Personal information
- Full name: Evellina Anna Maria Summanen
- Date of birth: 29 May 1998 (age 28)
- Place of birth: Lappeenranta, Finland
- Height: 1.72 m (5 ft 8 in)
- Position: Midfielder

Team information
- Current team: Tottenham Hotspur
- Number: 25

Youth career
- 2011–2016: PEPO

Senior career*
- Years: Team / Apps / (Gls)
- 2016–2018: HJK / 63 / (8)
- 2019: KIF Örebro / 21 / (3)
- 2020–2022: Kristianstads / 33 / (4)
- 2022–: Tottenham Hotspur / 90 / (8)

International career^{‡}
- 2017–: Finland / 84 / (15)

= Eveliina Summanen =

Finnish footballer (born 1998)

Eveliina Anna Maria Summanen (/fi/; born 29 May 1998) is a Finnish professional footballer who plays as a midfielder for Women's Super League club Tottenham Hotspur and the Finland national team.

Summanen started her career with her native HJK, before moving to Sweden with KIF Örebro and Kristianstads before joining English side Tottenham Hotspur in 2022, where she has made over 100 league appearances. She has been called up to two Euro squads, and currently holds the record for most assists as a Tottenham Hotspur women's player.

==Club career==

During her youth career, Summanen played for both the boys and girls teams at PEPO, before joining HJK in 2016.

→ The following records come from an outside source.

(** C24. The hops counted for a packet that leaves are the routers it crosses from
    the attachment router towards its source, however many there are; when
    the routes loop and never end, the count is the number of devices and one
    more.  A source on the attachment network, and the attachment router
    itself, cross none. *)
Theorem hops_exact ranged topology devices host states source routerMAC :
  (forall m, ranged m ≡ₚ (map_to_list m).*2) ->
  let r := newFabricRuntime topology devices host <| frDeviceStates := states |> in
  match endpointForAddress ranged r source, routeFor ranged r source routerMAC with
  | Some origin, Some (router, route) =>
      if bool_decide (feNetwork origin = frAttachmentNetwork r) || bool_decide (fwDevice router = feDevice origin)
      then forwardingHops ranged r source routerMAC = 0
      else
        (forall n, crosses ranged r (feDevice origin) source route n ->
           forwardingHops ranged r source routerMAC = 1 + Z.of_nat n) /\
        ((forall n, ~ crosses ranged r (feDevice origin) source route n) ->
           forwardingHops ranged r source routerMAC = 1 + Z.of_nat (size (frDevicesByName r)))
  | _, _ => forwardingHops ranged r source routerMAC = 0
  end.
Proof.
  intros Hr. cbv zeta. pose proof (new_named topology devices host states) as Hn.
  set (r := newFabricRuntime topology devices host <| frDeviceStates := states |>) in *. clearbody r.
  unfold forwardingHops. destruct (endpointForAddress ranged r source) as [origin|]; [|done].
  destruct (routeFor ranged r source routerMAC) as [[router route]|]; [|by case_bool_decide].
  case_bool_decide; simpl; [done|]. case_bool_decide; simpl; [done|]. split.
  - intros n Hc. apply hopLoop_crosses; [done|]. by eapply crosses_bound.
  - intros Hc. by apply hopLoop_endless.
Qed.

(** ** Forwarded packets *)

Definition headerLength (frame : list Z) : nat :=
  Z.to_nat (Z.land (byteAt frame ethHeaderLen) ipv4IHLMask * ipv4IHLWordLen).

(** An Ethernet frame with a whole IPv4 header. *)
Definition carriesIPv4 (frame : list Z) : Prop :=
  (ethHeaderLen + ipv4MinHeaderLen <= length frame)%nat /\ etherTypeOf frame = EtherTypeIP /\
  (ipv4MinHeaderLen <= headerLength frame)%nat /\ (ethHeaderLen + headerLength frame <= length frame)%nat.

Definition ipHeader (frame : list Z) : list Z := take (headerLength frame) (drop ethHeaderLen frame).

(** Where the TTL and the checksum are in the frame. *)
Definition frameTTL : nat := ethHeaderLen + ipv4TTLOffset.
Definition frameChecksum : nat := ethHeaderLen + ipv4ChecksumOffset.

(** The source address of the packet, and the hops to it. *)
Definition packetHops (ranged : gmap Addr fabricEndpoint -> list fabricEndpoint) (r : fabricRuntime) (frame : list Z) : Z :=
  forwardingHops ranged r (AddrFromSlice (take SizeOfIP (drop ipv4SourceOffset (drop ethHeaderLen frame))))
    (take SizeOfMac (drop SizeOfMac frame)).

(** The parts of a frame that forwarding tells apart. *)
Lemma frame_parts frame :
  carriesIPv4 frame -> exists eth a ttl p c post rest,
    frame = eth ++ (a ++ [ttl] ++ [p] ++ c ++ post) ++ rest /\ length eth = 14%nat /\ length a = 8%nat /\ length c = 2%nat /\
    length (a ++ [ttl] ++ [p] ++ c ++ post) = headerLength frame.
Proof.
  intros (Hl & _ & Hm & Hh). unfold ethHeaderLen, ipv4MinHeaderLen in *.
  set (h := take (headerLength frame) (drop 14 frame)).
  assert (length h = headerLength frame) as Eh by (subst h; rewrite length_take, length_drop; lia).
  assert (h = take 8 h ++ take 1 (drop 8 h) ++ take 1 (drop 9 h) ++ take 2 (drop 10 h) ++ drop 12 h) as Es.
  { rewrite <- (take_drop 8 h) at 1. f_equal. rewrite <- (take_drop 1 (drop 8 h)) at 1. rewrite drop_drop. f_equal.
    rewrite <- (take_drop 1 (drop (8 + 1) h)) at 1. rewrite drop_drop. f_equal.
    rewrite <- (take_drop 2 (drop (8 + 1 + 1) h)) at 1. by rewrite drop_drop. }
  assert (exists ttl, take 1 (drop 8 h) = [ttl]) as [ttl Et].
  { destruct (drop 8 h) as [|t l] eqn:Ed; [|by exists t]. apply (f_equal length) in Ed. rewrite length_drop in Ed. simpl in Ed. lia. }
  assert (exists p, take 1 (drop 9 h) = [p]) as [p Ep].
  { destruct (drop 9 h) as [|t l] eqn:Ed; [|by exists t]. apply (f_equal length) in Ed. rewrite length_drop in Ed. simpl in Ed. lia. }
  rewrite Et, Ep in Es.
  exists (take 14 frame), (take 8 h), ttl, p, (take 2 (drop 10 h)), (drop 12 h), (drop (headerLength frame) (drop 14 frame)).
  rewrite <- Es. split_and!; [|rewrite length_take; lia|rewrite length_take; lia|rewrite length_take, length_drop; lia|done].
  subst h. by rewrite take_drop, take_drop.
Qed.

Lemma byteAt_mid (a post : list Z) x i : length a = i -> byteAt (a ++ x :: post) i = x.
Proof. intros <-. unfold byteAt. by rewrite list_lookup_middle. Qed.

(** A frame that is forwarded, written out. *)
Lemma forward_parts ranged r frame :
  carriesIPv4 frame -> 0 < packetHops ranged r frame -> Forall isByte frame ->
  exists eth a ttl p c post rest,
    frame = eth ++ (a ++ [ttl] ++ [p] ++ c ++ post) ++ rest /\ length eth = 14%nat /\ length a = 8%nat /\ length c = 2%nat /\
    length (a ++ [ttl] ++ [p] ++ c ++ post) = headerLength frame /\
    let zeroed := a ++ [ttl - packetHops ranged r frame] ++ [p] ++ [0; 0] ++ post in
    forwardIPv4 ranged r frame =
      if ttl <=? packetHops ranged r frame then None
      else Some (eth ++ (a ++ [ttl - packetHops ranged r frame] ++ [p] ++ big16 (CalculateIPChecksum zeroed) ++ post) ++ rest).
Proof.
  intros Hc Hpos Hb. destruct (frame_parts _ Hc) as (eth & a & ttl & p & c & post & rest & E & He & Ha & Hcl & Hh).
  exists eth, a, ttl, p, c, post, rest. split_and!; try done. cbv zeta.
  destruct Hc as (Hl & Ht & Hm & Hle). unfold forwardIPv4, packetHops in *.
  rewrite bool_decide_eq_false_2, Ht by lia. cbn [orb negb]. rewrite Z.eqb_refl. cbn [negb].
  assert (byteAt (drop ethHeaderLen frame) 0 = byteAt frame ethHeaderLen) as -> by (unfold byteAt; by rewrite lookup_drop).
  fold (headerLength frame). rewrite bool_decide_eq_false_2 by lia. cbn [orb].
  rewrite bool_decide_eq_false_2 by (rewrite length_drop; lia).
  set (hops := forwardingHops _ _ _ _) in *. destruct (Z.eqb_spec hops 0); [lia|]. clearbody hops.
  assert (drop ethHeaderLen frame = (a ++ [ttl] ++ [p] ++ c ++ post) ++ rest) as ->.
  { rewrite E at 1. unfold ethHeaderLen. rewrite <- He. apply drop_app_length. }
  assert (byteAt ((a ++ [ttl] ++ [p] ++ c ++ post) ++ rest) ipv4TTLOffset = ttl) as ->.
  { rewrite <- app_assoc. by apply byteAt_mid. }
  destruct (Z.leb_spec ttl hops); [done|]. rewrite <- Hh, take_app_length. f_equal.
  assert (isByte ttl) as Httl.
  { rewrite E in Hb. rewrite !Forall_app in Hb. destruct Hb as (_ & (_ & Hx & _) & _). by apply Forall_cons in Hx as [Hx _]. }
  unfold isByte in Httl.
  assert (byteAt (a ++ [ttl] ++ [p] ++ c ++ post) ipv4TTLOffset = ttl) as -> by by apply byteAt_mid.
  assert ((ttl - Uint8 hops) mod 2 ^ 8 = ttl - hops) as ->.
  { unfold Uint8. destruct (Z.ltb_spec hops 0), (Z.ltb_spec MaxUint8 hops); unfold MaxUint8, uint8 in *; try lia.
    rewrite (Z.mod_small hops) by lia. apply Z.mod_small. lia. }
  unfold ipv4TTLOffset. rewrite <- Ha at 1 2. rewrite overwrite_middle by done.
  assert (forall x y z w, length w = 2%nat ->
    overwrite (a ++ [x] ++ [y] ++ w ++ post) ipv4ChecksumOffset (big16 z) = a ++ [x] ++ [y] ++ big16 z ++ post) as Ho.
  { intros x y z w Hw. pose proof (overwrite_middle (a ++ [x] ++ [y]) w (big16 z) post Hw) as Ho.
    rewrite <- !app_assoc in Ho. rewrite <- Ho. f_equal. rewrite !length_app, Ha. done. }
  rewrite !Ho by done. change (big16 0) with [0; 0].
  rewrite E at 1. unfold ethHeaderLen. rewrite <- He at 1. apply overwrite_middle. rewrite !length_app. unfold big16. simpl. lia.
Qed.

Lemma outside_parts (l1 l2 : list Z) (eth a c c' post rest : list Z) x y p :
  length c = length c' -> length eth = 14%nat -> length a = 8%nat -> length c = 2%nat ->
  l1 = eth ++ (a ++ [x] ++ [p] ++ c ++ post) ++ rest -> l2 = eth ++ (a ++ [y] ++ [p] ++ c' ++ post) ++ rest ->
  forall i, i <> frameTTL -> (i < frameChecksum \/ frameChecksum + 2 <= i)%nat -> l1 !! i = l2 !! i.
Proof.
  intros Hcc He Ha Hc -> -> i Ht Hk. unfold frameTTL, frameChecksum, ethHeaderLen, ipv4TTLOffset, ipv4ChecksumOffset in *.
  destruct (decide (i < 14)%nat); [by rewrite !lookup_app_l by lia|]. rewrite !(lookup_app_r eth) by lia. rewrite <- !app_assoc.
  destruct (decide (i - length eth < 8)%nat); [by rewrite !(lookup_app_l a) by lia|]. rewrite !(lookup_app_r a) by lia.
  destruct (decide (i - length eth - length a = 1)%nat) as [->|]; [done|].
  rewrite (lookup_app_r [x]), (lookup_app_r [y]) by (simpl; lia). rewrite !(lookup_app_r [p]) by (simpl; lia).
  rewrite (lookup_app_r c), (lookup_app_r c') by (simpl; lia). by rewrite Hcc.
Qed.

Lemma frameTTL_part eth a ttl (h rest : list Z) :
  length eth = 14%nat -> length a = 8%nat -> byteAt (eth ++ (a ++ [ttl] ++ h) ++ rest) frameTTL = ttl.
Proof. intros He Ha. rewrite <- app_assoc, app_assoc. apply byteAt_mid. rewrite length_app, He, Ha. done. Qed.

(** The header of a frame put together from its parts. *)
Lemma ipHeader_parts (eth h rest : list Z) :
  length eth = 14%nat -> length h = headerLength (eth ++ h ++ rest) -> ipHeader (eth ++ h ++ rest) = h.
Proof.
  intros He Hh. unfold ipHeader. rewrite <- Hh. unfold ethHeaderLen. rewrite <- He, drop_app_length. apply take_app_length.
Qed.

Lemma headerLength_parts eth (h h' rest : list Z) :
  length eth = 14%nat -> byteAt h 0 = byteAt h' 0 -> (0 < length h)%nat -> (0 < length h')%nat ->
  headerLength (eth ++ h ++ rest) = headerLength (eth ++ h' ++ rest).
Proof.
  intros He H Hl Hl'. unfold headerLength, byteAt in *. f_equal. f_equal. f_equal. unfold ethHeaderLen.
  rewrite !(lookup_app_r eth) by lia. rewrite He. change (14 - 14)%nat with 0%nat. by rewrite !lookup_app_l by done.
Qed.

Lemma headerLength_bound frame : (headerLength frame <= 60)%nat.
Proof.
  unfold headerLength, ipv4IHLMask, ipv4IHLWordLen. change 0x0f with (Z.ones 4). rewrite Z.land_ones by lia.
  pose proof (Z.mod_pos_bound (byteAt frame ethHeaderLen) (2 ^ 4)). lia.
Qed.

Lemma hops_nonneg ranged r source mac : 0 <= forwardingHops ranged r source mac.
Proof.
  assert (forall fuel origin route hops, 0 <= hops -> 0 <= hopLoop ranged r fuel origin source route hops) as Hl.
  { induction fuel as [|fuel IH]; intros origin route hops H; simpl; [done|]. repeat case_match; auto with lia. }
  unfold forwardingHops. repeat case_match; try lia. by apply Hl.
Qed.

Lemma forward_other ranged r frame :
  ~ carriesIPv4 frame \/ packetHops ranged r frame = 0 -> forwardIPv4 ranged r frame = Some frame.
Proof.
  intros H. unfold forwardIPv4. destruct (_ || _) eqn:E1; [done|]. apply orb_false_iff in E1 as [E1 E2].
  apply bool_decide_eq_false in E1. apply negb_false_iff, Z.eqb_eq in E2.
  assert (byteAt (drop ethHeaderLen frame) 0 = byteAt frame ethHeaderLen) as -> by (unfold byteAt; by rewrite lookup_drop).
  fold (headerLength frame). destruct (_ || _) eqn:E3; [done|]. apply orb_false_iff in E3 as [E3 E4].
  apply bool_decide_eq_false in E3, E4. rewrite length_drop in E4. destruct H as [H|H].
  - destruct H. unfold carriesIPv4. split_and!; try done; unfold ethHeaderLen in *; lia.
  - unfold packetHops in H. by rewrite H.
Qed.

On 10 January 2022, Summanen joined FA WSL side Tottenham Hotspur for an undisclosed fee, signing a contract until 2023. On 17 November 2023, she signed a new contract extension that would last until 2026. In December 2024, she won the November Goal of the Month award for her 40 yard strike against Aston Villa. On 1 February 2026, she made her 100th league appearance for Tottenham. On 11 February 2026, it was announced that she had signed a new contract to extend her time with Tottenham, having become the Tottenham Hotspur record-holder for assists in the WSL.

==International career==

Summanen has been capped for the Finland national team, appearing for the team during the 2019 FIFA Women's World Cup qualifying cycle.

On 9 June 2022, Summanen was called up to the Finland squad for the UEFA Women's Euro 2022.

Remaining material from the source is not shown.